• TASK TO CARRY OUT: Your response should consist solely of the records, written out exactly.

**** INPUT MATERIAL

(** ** Schedules of reminders *)

Definition normalizeReminderScheduleKindForHTTP (value : string) : string :=
  let value := ToLower (TrimSpace value) in
  if value =s "reminder_schedule_kind_cron" then "cron"
  else if value =s "reminder_schedule_kind_every" then "every"
  else if value =s "reminder_schedule_kind_at" then "at"
  else if value =s "reminder_schedule_kind_rrule" then "rrule"
  else if value =s "reminder_schedule_kind_natural" then "natural"
  else value.

Definition validReminderScheduleKindForHTTP (value : string) : bool :=
  bool_decide (normalizeReminderScheduleKindForHTTP value ∈ ["cron"; "every"; "at"; "rrule"; "natural"]).

Definition parseFireAt (value : string) : string + Z :=
  let value := TrimSpace value in
  if value =s "" then inl "fireAt is required"
  else
    match match ParseInt value with Some unix => if (0 <? unix)%Z then Some unix else None | None => None end with
    | Some unix => inr unix
    | None =>
        match parse_layouts fire_at_layouts value with
        | Some unix => inr unix
        | None => inl "fireAt must be unix seconds or RFC3339 time"
        end
    end.

Definition reminderSchedulePlanFromInput (delaySeconds : Z) (fireAt scheduleKind schedule timezone : string) :
    R (string + reminderPlan) :=
  if (0 <? delaySeconds)%Z then
    next ← unix_in delaySeconds;
    mret (inr (mkPlan "at" (delay_text delaySeconds) next "" "" (TrimSpace timezone)))
  else if TrimSpace fireAt <>s "" then
    mret match parseFireAt fireAt with
         | inl e => inl e
         | inr nextRun => inr (mkPlan "at" (TrimSpace fireAt) nextRun "" "" (TrimSpace timezone))
         end
  else
    let schedule := TrimSpace schedule in
    if schedule =s "" then mret (inl "schedule is required")
    else
      let kind := normalizeReminderScheduleKindForHTTP scheduleKind in
      let kind := if kind =s "" then "natural" else kind in
      if negb (validReminderScheduleKindForHTTP kind) then mret (inl "invalid reminder schedule kind")
      else
        let plan next := mkPlan kind schedule next (if kind =s "rrule" then schedule else "") schedule (TrimSpace timezone) in
        mret (if kind =s "at" then match parseFireAt schedule with
                                   | inl e => inl e
                                   | inr nextRun => inr (plan nextRun)
                                   end
              else inr (plan 0%Z)).

(** ** Reminders *)

Definition human (p : Principal) (detail : string) : actor := mkActor "human" (User.ID (P_User p)) detail.

Definition handleListReminders (r : http_request) : R (reply (list Rm.Reminder)) :=
  attempt (Reminders.ListReminders (TrimSpace (Query r "target")) (QueryValues r "status")
             (boolQuery r "includeCanceled") (intQuery r "limit" 100))
    (on ErrInvalidState StatusBadRequest "invalid reminder status" (internal "list reminders failed")) (λ reminders,
  mret (Reply StatusOK reminders)).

********

• RESPONSE AREA:
(** ** Schedules of reminders *)

Definition normalizeReminderScheduleKindForHTTP (value : string) : string :=
  let value := ToLower (TrimSpace value) in
  if value =s "reminder_schedule_kind_cron" then "cron"
  else if value =s "reminder_schedule_kind_every" then "every"
  else if value =s "reminder_schedule_kind_at" then "at"
  else if value =s "reminder_schedule_kind_rrule" then "rrule"
  else if value =s "reminder_schedule_kind_natural" then "natural"
  else value.

Definition validReminderScheduleKindForHTTP (value : string) : bool :=
  bool_decide (normalizeReminderScheduleKindForHTTP value ∈ ["cron"; "every"; "at"; "rrule"; "natural"]).

Definition parseFireAt (value : string) : string + Z :=
  let value := TrimSpace value in
  if value =s "" then inl "fireAt is required"
  else
    match match ParseInt value with Some unix => if (0 <? unix)%Z then Some unix else None | None => None end with
    | Some unix => inr unix
    | None =>
        match parse_layouts fire_at_layouts value with
        | Some unix => inr unix
        | None => inl "fireAt must be unix seconds or RFC3339 time"
        end
    end.

Definition reminderSchedulePlanFromInput (delaySeconds : Z) (fireAt scheduleKind schedule timezone : string) :
    R (string + reminderPlan) :=
  if (0 <? delaySeconds)%Z then
    next ← unix_in delaySeconds;
    mret (inr (mkPlan "at" (delay_text delaySeconds) next "" "" (TrimSpace timezone)))
  else if TrimSpace fireAt <>s "" then
    mret match parseFireAt fireAt with
         | inl e => inl e
         | inr nextRun => inr (mkPlan "at" (TrimSpace fireAt) nextRun "" "" (TrimSpace timezone))
         end
  else
    let schedule := TrimSpace schedule in
    if schedule =s "" then mret (inl "schedule is required")
    else
      let kind := normalizeReminderScheduleKindForHTTP scheduleKind in
      let kind := if kind =s "" then "natural" else kind in
      if negb (validReminderScheduleKindForHTTP kind) then mret (inl "invalid reminder schedule kind")
      else
        let plan next := mkPlan kind schedule next (if kind =s "rrule" then schedule else "") schedule (TrimSpace timezone) in
        mret (if kind =s "at" then match parseFireAt schedule with
                                   | inl e => inl e
                                   | inr nextRun => inr (plan nextRun)
                                   end
              else inr (plan 0%Z)).

(** ** Reminders *)

Definition human (p : Principal) (detail : string) : actor := mkActor "human" (User.ID (P_User p)) detail.

Definition handleListReminders (r : http_request) : R (reply (list Rm.Reminder)) :=
  attempt (Reminders.ListReminders (TrimSpace (Query r "target")) (QueryValues r "status")
             (boolQuery r "includeCanceled") (intQuery r "limit" 100))
    (on ErrInvalidState StatusBadRequest "invalid reminder status" (internal "list reminders failed")) (λ reminders,
  mret (Reply StatusOK reminders)).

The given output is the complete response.